Изменить размер шрифта - +

«Возьмись», пытался сказать он ей. Это был не голос, это было нечто другое, нечто вроде шепота внутри нее, как кровь в жилах. Только у нее больше не было крови или вен. Это было в ее сущности, то что выжило не зависимо от тела.

Ее душа.

«Возьми мою руку».

Она не могла. Он был по другую сторону стекла, а части перемещались, утаскивая ее дюйм за дюймом в темноту.

Потом она увидела Шейна, в одном из вращающихся, блестящих осколков. Он лежал на спине, смотря в пустоту, и выглядел страшно одиноким.

«Возьми мою руку, Клер, давай же!» Теперь шепот Мирнина звучал отчаянно. Мучительно. Ему тоже было больно.

Она продолжала смотрела на лицо Шейна, но все же бросила к протянутой руке Мирнина, когда другой осколок проскользил мимо нее.

Ее пальцы прорвались через холодную, ледяную поверхность и коснулись его.
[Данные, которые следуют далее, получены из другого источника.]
(* ===== verification/MlFeatures.v ===== *)
(** * The ML service's feature engineering

    services/ml_service/api/feature_engineering: the stateful-feature switch
    ([kill_switch.py]), the provider of windowed baselines
    ([baseline_provider.py]) and the engine ([engine.py]), over a database that
    others change, that takes time and that may fail at any query.  Times are
    microseconds of the monotonic clock. *)

From stdpp Require Import base strings list gmap sorting.
From Stdlib Require Import ZArith Lia Ascii.
From Corelib Require Import SpecFloat.
From S2P Require Import Prelude PyText PyNum PyJson Tenancy Windows SqlBinding MlExtensions.

Local Open Scope string_scope.

(** ** The database and the process *)

(** The switch's row; the newest closed window's mean and deviation, by
    tenant schema, table, equipment and sensor. *)
Record mldb := {
  config_row : option json;
  newest : gmap (string * string * string * string) (option float * option float)
}.

Inductive db_query := AskSwitch | AskBaseline (schema table equipment sensor : string).
#[export] Instance db_query_eq_dec : EqDecision db_query.
Proof. solve_decision. Defined.

(** What comes before a query: time, and what others write; and how it goes. *)
Record db_turn := { passes : Z; becomes : mldb → mldb; fails : option exn }.

Record serving := {
  s_db : mldb;
  s_now : Z;
  s_turns : list db_turn;
  sw_value : bool;
  sw_expires : Z;
  sw_ever_read : bool;
  s_cache : list (string * string * string * string * (Z * option baseline));  (* least recently used first *)
  s_asked : list (Z * db_query * option mldb)  (* each query asked, when, and what answered it, if anything did:
                                                  a history no code reads *)
}.

Definition with_switch v e r (s : serving) : serving :=
  {| s_db := s_db s; s_now := s_now s; s_turns := s_turns s; sw_value := v; sw_expires := e; sw_ever_read := r;
     s_cache := s_cache s; s_asked := s_asked s |}.
Definition with_cache c (s : serving) : serving :=
  {| s_db := s_db s; s_now := s_now s; s_turns := s_turns s; sw_value := sw_value s; sw_expires := sw_expires s;
     sw_ever_read := sw_ever_read s; s_cache := c; s_asked := s_asked s |}.

Definition quiet : db_turn := {| passes := 0; becomes := λ d, d; fails := None |}.
Definition asked_now (q : db_query) (s : serving) : serving * option exn :=
  let t := default quiet (head (s_turns s)) in
  let d := becomes t (s_db s) in
  let answer := match fails t with Some _ => None | None => Some d end in
  ({| s_db := d; s_now := s_now s + Z.max 0 (passes t); s_turns := tail (s_turns s);
      sw_value := sw_value s; sw_expires := sw_expires s; sw_ever_read := sw_ever_read s; s_cache := s_cache s;
      s_asked := s_asked s ++ [(s_now s, q, answer)] |}, fails t).
Definition ask {A} (q : db_query) (f : mldb → A) : M serving A := λ s,
  let '(s', failure) := asked_now q s in
  match failure with Some e => (Err e, s') | None => (Ok (f (s_db s')), s') end.

Definition monotonic : M serving Z := gets s_now.
(** [except Exception] *)
Definition swallow {A} (m : M serving A) (d : A) : M serving A :=
  catch m (λ e, if bool_decide (e = SystemExit) then raise e else mret d).

(** ** kill_switch.py *)

(** The value's text, stripped of blanks, then of double quotes, in lower case. *)
Definition is_quote (c : ascii) : bool := bool_decide (c = "034"%char).
Definition flag_of (value : option json) : bool :=
  match value with
  | None | Some JNull => true
  | Some (JBool b) => b
  | Some (JStr s) =>
      let text := str_lower (strip is_quote (strip is_space s)) in
      if bool_decide (text = "true") || bool_decide (text = "false") then bool_decide (text = "true") else true
  | Some _ => true
  end.

Definition switch_read : M serving (option bool) :=
  swallow (v ← ask AskSwitch config_row; mret (Some (flag_of v))) None.

Section switch.
Context (switch_ttl : Z).

Definition enabled : M serving bool :=
  now ← monotonic;
  s ← getS;
  if (now <? sw_expires s)%Z then mret (sw_value s) else
  value ← switch_read;
  match value with
  | None =>
      s ← getS;
      _ ← modify (with_switch (sw_value s) (now + switch_ttl)%Z (sw_ever_read s));
      mret (sw_value s)
  | Some v => _ ← modify (with_switch v (now + switch_ttl)%Z true); mret v
  end.
End switch.

(** ** baseline_provider.py *)

Definition agg_table (granularity : string) : option string :=
  table <$> (snd <$> List.find (λ kw, bool_decide (kw.1 = granularity)) WINDOWS).

Abbreviation cache_key := (string * string * string * string)%type.
Abbreviation cache := (list (cache_key * (Z * option baseline))).

Fixpoint cache_get (k : cache_key) (c : cache) : option (Z * option baseline) :=
  match c with
  | [] => None
  | (k', v) :: r => if bool_decide (k = k') then Some v else cache_get k r
  end.
Definition cache_drop (k : cache_key) (c : cache) : cache := base.filter (λ kv, kv.1 ≠ k) c.

(** [_cache[k] = v; move_to_end(k)] *)
Definition cache_put (k : cache_key) (v : Z * option baseline) (c : cache) : cache := (cache_drop k c ++ [(k, v)])%list.

Section provider.
Context (py_repr : json → string).
Context (cache_ttl : Z) (cache_max_entries : nat).

Definition _store (k : cache_key) (v : Z * option baseline) (now : Z) (c : cache) : cache :=
  let c := cache_put k v c in
  if (length c <=? cache_max_entries)%nat then c else
  let c := base.filter (λ kv, ¬ (kv.2.1 <= now)%Z) c in
  drop (length c - cache_max_entries) c.

Definition baseline_of (row : option (option float * option float)) : option baseline :=
  match row with
  | Some (Some mean, std) => Some {| b_mean := mean; b_std := std |}
  | _ => None
  end.
Definition provider_read (schema table equipment sensor : string) : M serving (option baseline) :=
  swallow (row ← ask (AskBaseline schema table equipment sensor) (λ d, newest d !! (schema, table, equipment, sensor));
           mret (baseline_of row)) None.

(** [granularity or DEFAULT_GRANULARITY], looked up: no list and no dict is a key. *)
Definition granularity_of (v : json) : res (option string) :=
  if truthy v then match v with JStr g => Ok (Some g) | JList _ | JDict _ => Err TypeError | _ => Ok None end
  else Ok (Some DEFAULT_GRANULARITY).

(** [str(uuid.UUID(str(equipment_id)))] *)
Definition equipment_uuid (v : json) : option string := uuid_str <$> uuid_parse (py_str py_repr v).

#[export] Instance provider_compute_baseline : Baselines serving := λ company equipment_id sensor granularity,
  g ← lift (granularity_of granularity);
  match g ≫= agg_table, g with
  | Some table, Some g =>
      match schema_name company, equipment_uuid equipment_id with
      | Ok schema, Some equipment =>
          let key := (schema, equipment, sensor, g) in
          now ← monotonic;
          s ← getS;
          let miss := value ← provider_read schema table equipment sensor;
                      _ ← modify (λ s, with_cache (_store key ((now + cache_ttl)%Z, value) now (s_cache s)) s);
                      mret value in
          match cache_get key (s_cache s) with
          | Some (expires, v) =>
              if (now <? expires)%Z
              then _ ← modify (λ s, with_cache (cache_put key (expires, v) (s_cache s)) s); mret v
              else miss
          | None => miss
          end
      | _, _ => mret None
      end
  | _, _ => mret None
  end.

Definition compute_rolling_mean (company : string) (equipment_id : json) (sensor : string) (granularity : json) :
    M serving (option float) :=
  b ← compute_baseline company equipment_id sensor granularity; mret (b_mean <$> b).
End provider.

(** ** engine.py *)

Record feature_config := { base_sensors : list string; transformations : list transformation }.

(** What iterating over a JSON value gives. *)
Definition py_iter (v : json) : res (list json) :=
  match v with
  | JList l => Ok l
  | JStr s => Ok (chars s)
  | JDict d => Ok (map (λ kv, JStr kv.1) d)
  | _ => Err TypeError
  end.

Definition hashable (v : json) : bool := match v with JList _ | JDict _ => false | _ => true end.

(** The sensors a transformation names: its own, then the truthy ones of its list. *)
Definition named_sensors (t : transformation) : res (list json) :=
  let own := t_get "sensor" t in
  let many := t_get "sensors" t in
  l ← (if truthy many then py_iter many else Ok []);
  Ok ((if truthy own then [own] else []) ++ base.filter (λ v, truthy v = true) l)%list.

Section engine.
Context (py_repr : json → string) (py_pow : float → json → res feature).
Context (switch_ttl cache_ttl : Z) (cache_max_entries : nat).
Context (extra : string → option (entry serving)).

#[local] Instance baselines_here : Baselines serving := provider_compute_baseline py_repr cache_ttl cache_max_entries.
Definition transform_of : string → option (entry serving) := get_transform py_pow extra.
Definition stateful_type : string → bool := is_stateful py_pow extra.
Definition neutral_of : string → float := neutral_value py_pow extra.

Record FeatureEngineeringEngine := {
  e_config : feature_config;
  required_sensors : list json;
  e_ctx : TransformContext;
  e_kill_switch : bool
}.

(** [__init__]: every sensor the configuration reads, and no type nobody registered. *)
Definition engine_init (config : feature_config) (ctx : TransformContext) (kill_switch : bool) : res FeatureEngineeringEngine :=
  named ← mapM named_sensors (transformations config);
  let required := fromkeys [] (map JStr (base_sensors config) ++ concat named)%list in
  if negb (forallb hashable required) then Err TypeError else
  let unknown := base.filter (λ t, transform_of t = None) (map t_type (transformations config)) in
  match unknown with
  | [] => Ok {| e_config := config; required_sensors := required; e_ctx := ctx; e_kill_switch := kill_switch |}
  | _ => Err (UnknownTransform (merge_sort String.le (remove_dups unknown)))
  end.

(** A slot, its name beside it when the switch neutralized it. *)
Definition _apply_transformation (e : FeatureEngineeringEngine) (t : transformation) (data : dict) (stateful_enabled : bool) :
    M serving (feature * list string) :=
  match transform_of (t_type t) with
  | None => raise TypeError
  | Some x =>
      if negb stateful_enabled && stateful_type (t_type t) then mret (Real (neutral_of (t_type t)), [t_name t])
      else v ← e_fn x t data (e_ctx e); mret (v, [])
  end.

(** What [transform] gives: the vector, and the slots that are not the
    transforms' own: neutralized by the switch, unavailable. *)
Record engineered := { vector : list feature; neutralized_features : list string; unavailable_features : list string }.

Definition transform_step (e : FeatureEngineeringEngine) (data : dict) (on : bool) (acc : engineered) (t : transformation) :
    M serving engineered :=
  catch ('(v, neutralized) ← _apply_transformation e t data on;
         mret {| vector := vector acc ++ [v]; neutralized_features := neutralized_features acc ++ neutralized;
                 unavailable_features := unavailable_features acc |}%list)
        (λ x, if negb (bool_decide (x = StatefulUnavailable)) || negb (stateful_type (t_type t)) then raise x
              else mret {| vector := vector acc ++ [Real (neutral_of (t_type t))];
                           neutralized_features := neutralized_features acc;
                           unavailable_features := unavailable_features acc ++ [t_name t] |}%list).

Definition transform (e : FeatureEngineeringEngine) (data : dict) : M serving engineered :=
  lacking ← lift (missing_sensors data (required_sensors e));
  match lacking with
  | _ :: _ => raise (missing lacking)
  | [] =>
      on ← (if e_kill_switch e then enabled switch_ttl else mret true);
      foldM (transform_step e data on) {| vector := []; neutralized_features := []; unavailable_features := [] |}
            (transformations (e_config e))
  end.
End engine.
(* ===== verification/MlLoading.v ===== *)
(** * Where the ML service's models are, and how they are loaded

    services/ml_service/api: [uploaded_model.py], [model_uri.py],
    [model_loader.py], [skops_trust.load_pyfunc] and its loaders,
    [model_cache.py] and [inference.load_model_for]. *)

From stdpp Require Import base strings list gmap sets.
From Stdlib Require Import ZArith Lia Ascii.
From S2P Require Import Prelude PyText PyNum PyJson Tenancy SqlBinding MlExtensions MlDetectors MlWorld MlTrust.

Local Open Scope string_scope.

(** ** uploaded_model.py *)

Definition given (v : option string) : bool := match v with Some s => negb (bool_decide (s = "")) | None => false end.

Definition provenance_of (mlflow_run_id artifact_uri : option string) : string :=
  if given mlflow_run_id then PROVENANCE_KERNEL else PROVENANCE_UPLOADED.

Definition ADMITTED_ROOT : string := "uploads/".
Definition id_char (c : ascii) : bool :=
  let n := nat_of_ascii c in
  ((48 <=? n) && (n <=? 57) || (65 <=? n) && (n <=? 90) || (97 <=? n) && (n <=? 122) || (n =? 95) || (n =? 45))%nat.
Definition of_length (lo hi : nat) (s : string) : bool := ((lo <=? String.length s) && (String.length s <=? hi))%nat.
Definition is_upload_id (s : string) : bool := of_length 16 64 s && str_all id_char s.

(** The text without its last character, if that is [c]. *)
Definition drop_last (c : ascii) (s : string) : string := default s (strip_suffix (String c EmptyString) s).

Inductive refusal := NoArtifact | NoBucket | InvalidTenant | NotAdmitted.
#[export] Instance refusal_eq_dec : EqDecision refusal.
Proof. solve_decision. Defined.

Definition uploads_of (bucket prefix : string) : string := "s3://" +:+ bucket +:+ "/" +:+ prefix +:+ ADMITTED_ROOT.
Definition admitted_artifact_refusal (artifact_uri : option string) (company_id bucket : string) : option refusal :=
  match artifact_uri with
  | None => Some NoArtifact
  | Some uri =>
      if bool_decide (uri = "") then Some NoArtifact else
      if bool_decide (bucket = "") then Some NoBucket else
      match mlflow_artifact_prefix company_id with
      | Err _ => Some InvalidTenant
      | Ok prefix =>
          let expected := uploads_of bucket prefix in
          if startswith expected uri && is_upload_id (drop_last "/" (str_drop (String.length expected) uri))
          then None else Some NotAdmitted
      end
  end.

(** ** model_uri.py *)

(** [_RUN_ID.match]: its [$] also holds before a final newline. *)
Definition newline : ascii := "010"%char.
Definition is_run_id (value : string) : bool :=
  let id := drop_last newline value in of_length 1 64 id && str_all id_char id.

Definition resolve_model_uri (mlflow_run_id : string) : M world string :=
  if negb (is_run_id mlflow_run_id) then raise ValueError else
  catch (experiment ← look (λ sh, or_raise OtherError (runs sh !! mlflow_run_id));
         pages ← look (λ sh, Ok (default [] (logged_models sh !! (experiment, mlflow_run_id))));
         _ ← modify (logged (LoggedModels mlflow_run_id pages));
         mret match List.find (λ m : string * option string, bool_decide (m.2 = Some mlflow_run_id)) (concat pages) with
              | Some (id, _) => "models:/" +:+ id
              | None => "runs:/" +:+ mlflow_run_id +:+ "/model"
              end)
        (λ e, if bool_decide (e = SystemExit) then raise e else mret ("runs:/" +:+ mlflow_run_id +:+ "/model")).

(** ** model_loader.py: addresses *)

(** The store's "does not exist" is not a failure of the store. *)
Definition experiment_of (run : string) : M world (option string) :=
  experiment ← look (λ sh, Ok (runs sh !! run));
  name ← match experiment with
         | None => mret None
         | Some x => look (λ sh, Ok (experiments sh !! x))
         end;
  _ ← modify (logged (Experiment run name));
  mret name.

Definition _run_owned_by (mlflow_run_id company_id : string) : M world bool :=
  name ← catch (experiment_of mlflow_run_id)
               (λ e, if bool_decide (e = SystemExit) then raise e else raise TrackingStoreUnavailable);
  prefix ← lift (mlflow_name_prefix company_id);
  mret (bool_decide (is_Some (owned_name prefix name))).

Section addresses.
Context (bucket : string).

Definition check_address (company_id : string) (mlflow_run_id artifact_uri : option string) : res unit :=
  if given mlflow_run_id && given artifact_uri then Err ModelNotAdmissible else
  if given mlflow_run_id then
    if is_run_id (default "" mlflow_run_id) then Ok tt else Err ModelNotAdmissible
  else match admitted_artifact_refusal artifact_uri company_id bucket with
       | Some _ => Err ModelNotAdmissible
       | None => Ok tt
       end.

Definition check_admissible (company_id : string) (mlflow_run_id artifact_uri : option string) : M world unit :=
  _ ← lift (check_address company_id mlflow_run_id artifact_uri);
  if given mlflow_run_id then
    owned ← _run_owned_by (default "" mlflow_run_id) company_id;
    if owned : bool then mret tt else raise ModelNotAdmissible
  else mret tt.

Definition model_uri_for (mlflow_run_id artifact_uri : option string) : M world string :=
  if given mlflow_run_id then resolve_model_uri (default "" mlflow_run_id)
  else if given artifact_uri then mret (default "" artifact_uri)
  else raise ModelNotAdmissible.
End addresses.

(** ** skops_trust.py: the loaders *)

Section loading.
Context (py_repr : json → string) (bucket : string).
(** What skops, or xgboost, and MLflow's wrapper make of a file. *)
Context (build : artifact → loader_call → res model).

Definition open (a : artifact) (provenance : option string) (c : loader_call) : M world model :=
  _ ← modify (logged (Opened a provenance c)); lift (build a c).

Definition flavors_of (a : artifact) : res dict := or_raise OtherError (manifest a).

(** [py.get("data") or py.get("model_path") or ""], joined to a path. *)
Definition data_file (py : dict) : res string :=
  let d := jget "data" py in
  let p := if truthy d then d else jget "model_path" py in
  if truthy p then match p with JStr s => Ok s | _ => Err TypeError end else Ok "".

Definition skops_call (a : artifact) (provenance : option string) : res loader_call :=
  flavors ← flavors_of a;
  match jget "python_function" flavors with
  | JDict py =>
      if negb (truthy (JDict py)) then Err ValueError else
      if negb (is_text "mlflow.sklearn" (jget "loader_module" py)) then Err ValueError else
      let predict_fn := conf_default py "predict_fn" (JStr "predict") in
      known ← named_in predict_fn _PREDICT_FNS;
      match known : bool, predict_fn with
      | true, JStr fn =>
          rel ← data_file py;
          path ← model_file a rel;
          Ok (Skops path (trusted_types_for provenance) fn)
      | _, _ => Err ValueError
      end
  | py => if truthy py then Err AttributeError else Err ValueError
  end.
Definition _load_local_skops (a : artifact) (provenance : option string) : M world model :=
  c ← lift (skops_call a provenance); open a provenance c.

Definition xgboost_call (a : artifact) : res loader_call :=
  flavors ← flavors_of a;
  py ← match jget "python_function" flavors with
       | JDict py => Ok py
       | v => if truthy v then Err AttributeError else Ok []
       end;
  if negb (is_text "mlflow.xgboost" (jget "loader_module" py)) then Err UnsafeArtifact else
  if negb (is_text "predict" (conf_default py "predict_fn" (JStr "predict"))) then Err ValueError else
  class ← xgboost_class flavors;
  let data := match jget "xgboost" flavors with JDict conf => jget "data" conf | _ => JNull end in
  path ← model_file a (if truthy data then path_text py_repr data else "");
  Ok (Booster class path).
Definition _load_local_xgboost (a : artifact) (provenance : option string) : M world model :=
  c ← lift (xgboost_call a); open a provenance c.

Definition download_artifacts (artifact_uri : string) : M world artifact :=
  a ← look (λ sh, or_raise OtherError (artifacts sh !! artifact_uri));
  _ ← modify (logged (Fetched artifact_uri a));
  mret a.

Definition load_pyfunc (model_uri : string) (provenance : option string) : M world model :=
  a ← download_artifacts model_uri;
  flavors ← lift (flavors_of a);
  _ ← lift (refuse_author_code flavors);
  _ ← lift (_refuse_paths_outside py_repr a flavors);
  skops ← lift (is_skops_sklearn flavors);
  if skops : bool then _load_local_skops a provenance else _load_local_xgboost a provenance.

(** ** model_loader.load *)

Definition load (ad : address) : M world model :=
  _ ← check_admissible bucket (ad_company ad) (ad_run ad) (ad_artifact ad);
  uri ← model_uri_for (ad_run ad) (ad_artifact ad);
  load_pyfunc uri (ad_provenance ad).

Definition cache_key (ad : address) : string :=
  ad_company ad +:+ "|" +:+ default "None" (ad_provenance ad) +:+ "|" +:+
  (if given (ad_run ad) then default "" (ad_run ad) else default "None" (ad_artifact ad)).

(** ** model_cache.py *)

Section cache.
Context (max_entries : nat).

Fixpoint cached (k : string) (c : list (string * model)) : option model :=
  match c with
  | [] => None
  | (k', m) :: r => if bool_decide (k = k') then Some m else cached k r
  end.
Definition without (k : string) (c : list (string * model)) : list (string * model) :=
  List.filter (λ kv, negb (bool_decide (kv.1 = k))) c.
Definition put_last (k : string) (m : model) (c : list (string * model)) : list (string * model) := (without k c ++ [(k, m)])%list.

Definition get_or_load (k : string) (loader : M world model) : M world model :=
  w ← getS;
  match cached k (w_cache w) with
  | Some m => _ ← modify (with_warm (put_last k m (w_cache w))); mret m
  | None =>
      m ← loader;
      _ ← modify (λ w, let c := put_last k m (w_cache w) in with_warm (drop (length c - max_entries) c) w);
      mret m
  end.
Definition invalidate (k : string) : M world unit := modify (λ w, with_warm (without k (w_cache w)) w).
Definition clear : M world unit := modify (with_warm []).

(** ** inference.py: [load_model_for] *)

Definition record_provenance (r : model_row) : string :=
  if given (m_provenance r) then default "" (m_provenance r) else provenance_of (m_run r) (m_artifact_uri r).

Definition address_of (company_id : string) (r : model_row) : address :=
  {| ad_company := company_id; ad_run := m_run r; ad_artifact := m_artifact_uri r;
     ad_provenance := Some (record_provenance r) |}.

Definition load_model_for (company_id : string) (r : model_row) : M world model :=
  let ad := address_of company_id r in
  _ ← lift (check_address bucket company_id (ad_run ad) (ad_artifact ad));
  get_or_load (cache_key ad) (load ad).

Definition load_model_or_refuse (company_id : string) (r : model_row) : M world model :=
  catch (load_model_for company_id r)
        (λ e, match e with
              | ModelNotAdmissible => raise (HTTPException 422 "artifact not one your tenant may load")
              | TrackingStoreUnavailable => raise (HTTPException 503 "tracking store did not answer")
              | e => raise e
              end).
End cache.
End loading.
Lemma located_mono run artifact uri l l' : located run artifact uri l → located run artifact uri (l ++ l').
Proof.
  unfold located. destruct (given run); [|done]. intros [?|(pages & id & Hin & ?)]; [by left|right].
  exists pages, id. split; [|done]. apply elem_of_app. by left.
Qed.

Lemma served_mono ad m l l' : served_from ad m l → served_from ad m (l ++ l').
Proof.
  intros (uri & a & c & ? & ? & ? & ? & ?). exists uri, a, c. split; [by apply located_mono|].
  split_and!; try done; apply elem_of_app; by left.
Qed.

Lemma shown_mono ad l l' : shown ad l → shown ad (l ++ l').
Proof.
  intros [Ha Hs]. split; [done|]. intros (name & prefix & Hin & ?)%Hs. exists name, prefix. split; [|done].
  apply elem_of_app. by left.
Qed.

Lemma extends_inv w w' : extends w w' → loads_inv w → loads_inv w'.
Proof.
  intros [Hc (l & Hl & Hf)] [Io Ic Ib]. rewrite Forall_forall in Hf. split.
  - intros a p c. rewrite Hl. intros [H|H]%elem_of_app; [by apply Io | by apply (Hf _ H)].
  - intros k m. rewrite Hc. intros (ad & ? & ? & ? & ? & ?)%Ic. exists ad. rewrite Hl.
    split_and!; try done; [by apply shown_mono | by apply served_mono].
  - by rewrite Hc.
Qed.

Lemma extends_log w w' e : extends w w' → e ∈ w_log w → e ∈ w_log w'.
Proof. intros [_ (l & -> & _)] H. apply elem_of_app. by left. Qed.

Lemma experiment_logged run w name w' : experiment_of run w = (Ok name, w') → Experiment run name ∈ w_log w'.
Proof.
  unfold experiment_of. intros (x & w1 & _ & (n & w2 & _ & (u & w3 & E & E')%bind_inv_ok)%bind_inv_ok)%bind_inv_ok.
  injection E as _ <-. injection E' as -> <-. simpl. apply elem_of_app. right. by left.
Qed.

Lemma run_owned_logged run company w w' : _run_owned_by run company w = (Ok true, w') →
  ∃ name prefix, Experiment run name ∈ w_log w' ∧ mlflow_name_prefix company = Ok prefix ∧ is_Some (owned_name prefix name).
Proof.
  unfold _run_owned_by. intros (name & w1 & E & (prefix & w2 & [Hp ->]%lift_inv & E2)%bind_inv_ok)%bind_inv_ok.
  injection E2 as Hs <-. bool_hyps. exists name, prefix. split; [|done]. unfold catch in E.
  destruct (experiment_of run w) as [[n|e] w3] eqn:Ex.
  - injection E as <- <-. by eapply experiment_logged.
  - destruct (bool_decide (e = SystemExit)); discriminate.
Qed.
(** C5: A score is answered only for a tenant established by the stores or by the
    deployment's own service, of a model of that tenant that is deployed, and
    for what [score_of] says: the model its record addresses, loaded for this
    tenant, a complete reading, and the record's own detector, degraded exactly
    when a slot is named.  Whatever is answered, the process keeps its
    invariant. *)
Theorem answered_score cr q w r w' : process_ok w → predict D cr q w = (r, w') →
  process_ok w' ∧ ∀ resp, r = Ok resp → ∃ company schema key row,
    tenant_established cr (q_company_id q) company (w_log w') ∧ schema_name company = Ok schema ∧
    pg_uuid (model_id q) = Ok key ∧ ModelRead schema key row ∈ w_log w' ∧ m_status row ∈ SERVING ∧
    score_of company schema row q (w_log w') resp.
Proof.
  intros P. unfold predict. unfold mbind at 1, M_bind at 1.
  destruct (_resolve_company_id _ _ _ cr _ w) as [[company|e] w1] eqn:E1;
    assert (X1 : plain w w1) by (pose proof (resolve_plain cr (q_company_id q) w) as X; unfold final in X; by rewrite E1 in X);
    pose proof (plain_ok _ _ X1 P) as P1; [|by intros [= <- <-]].
  pose proof (resolve_spec _ _ _ _ _ E1) as Hten. unfold mbind at 1, M_bind at 1.
  destruct (get_model_by_id company (model_id q) w1) as [[o|e] w2] eqn:E2;
    assert (X2 : plain w1 w2) by (pose proof (get_model_plain company (model_id q) w1) as X; unfold final in X; by rewrite E2 in X);
    pose proof (plain_ok _ _ X2 P1) as P2; [|by intros [= <- <-]].
  destruct o as [row|]; [|by intros [= <- <-]]. destruct (get_model_spec _ _ _ _ _ E2) as (schema & key & Hsn & Hk & Hmr).
  case_bool_decide as Hst; simpl; [|by intros [= <- <-]]. unfold lift, mbind, M_bind.
  destruct (detector_for D row) as [d|e] eqn:Hd; [|by intros [= <- <-]]. unfold catch.
  destruct (scored D company q row d w2) as [[resp|e] w3] eqn:E3;
    destruct (scored_spec _ _ _ _ _ _ _ (proj1 Hten) P2 Hd E3) as [P3 S3].
  - intros [= <- <-]. split; [done|]. intros resp' [= <-]. destruct (S3 resp eq_refl) as (G3 & schema' & Hsn' & Hso).
    assert (schema' = schema) as -> by congruence. exists company, schema, key, row. split_and!; try done.
    + destruct Hten as [Hc Ht]. split; [done|]. destruct Ht as [?|Hv]; [by left|right].
      assert (G : grows w1 w3) by (etrans; [by apply plain_grows|done]).
      destruct Hv as (uid & user & a & u & ? & Ha & ? & ? & ? & ? & ? & Hss).
      exists uid, user, a, u. split_and!; try done; by eapply grows_elem.
    + by eapply grows_elem.
  - unfold answer_failure. intros Hr. assert (w' = w3 ∧ ∃ x, r = Err x) as [-> [x ->]].
    { destruct (is_refusal e); [injection Hr as <- <-; eauto|]. destruct e; injection Hr as <- <-; eauto. }
    by split.
Qed.
End process.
И реальность вернулась. Она могла все еще видеть трещины, слышать ужасный шум темноты, но рука Мирнина изогнулась и сомкнулась вокруг запястья в нерушимом захвате, и она падала, и падала, и падала…

И сделала вдох.

Настоящий вдох.

Это больно.

Ее первой мыслью было «Этого не может быть», а следующей — желание вырваться, избавится от этой сильной боли, но она не могла. Она не могла пошевелиться. Боль была в ее шее, и она вспомнила чудовищный хруст, темноту, момент, когда все произошло…

Я дышу, подумала она. Как я могу дышать? Я могу чувствовать как бьеться мое сердце. Я могу чувствовать…

Я могу чувствовать.

Боль стала исчезать, но было что-то еще, что-то хуже… что-то двигалось по ее венам, как ледяной яд. Как смерть, но медленнее. Беспощадно.

Она чувствовала холодные руки на своем лбу, и голос Мирнина, звучащий внутри ее головы.

«Тебе придется выбрать», сказал он ей. «Если ты хочешь жить, как жила раньше, ты должна бороться. Это твой выбор. Я верну тебя обратно, но сейчас ты должна выбрать».

Она растерялась, и испугалась, и это причиняло боль. «Выбрать что?»

«Человеческую жизнь», сказал он. «Или нескончаемые возможности, которые я могу предложить. Но ты не сможешь передумать после того, как ты сделаешь этот выбор».

Слышать Мирнина в своей голове было то же самое, что быть Алисой внутри кроличьей норы. Он казался достаточно здравомыслящим, но где-то на заднем плане всплывали изображения, чувства, совершенно безумный дрожащий пейзаж слишком яркого цвета, слишком сильной боли, слишком большой любви, слишком большого голода, слишком много всего. Таков был Мирнин.

И он пугал ее, и зачаровывал, и вынуждал ее кричать.

У льда в ее венах было что-то замечательное, потому что это чувство было похоже на мир. На тишину. Не как смерть, но что-то вроде смерти, и что-то вроде жизни. У этого чувства была жестокая, острая ясность вечности.

Ее сердце боролось за жизнь, и эта борьба была болезненной. Жизнь была болезненной. Все причиняло боль, даже самые лучшие моменты.

«Тогда отпусти», прошептал Мирнин. «Я тебя поймаю. Но пойми, ты должна будешь отпустить все, когда будешь падать. Даже его».

Шейн.

Было что-то в нечетком ударе ее сердца, напомнившем Клер о нем — о том, как он боролся, каждый день, против чего-то, даже если этим был он сам. То, каким спокойным и умиротворенным он был, когда они лежали на кровати, засыпая вместе. И вкус его поцелуев, и то, как он улыбался ей и вызывал у нее желание жить.

Было холодное, рациональное выживание во льду, бегущем по ее телу и окончанию боли, но Мирнин напомнил ей кое о чем: та боль была жизнью, и жизнь могла быть красивой со всеми ее шрамами и недостатками.

И дело не в том, что только Шейн держит ее. Это и Ева, и Майкл, и ее родители, это Ричард и Ханна и все остальные, даже Моника, потому что, в конце концов, они делились жизненным опытом.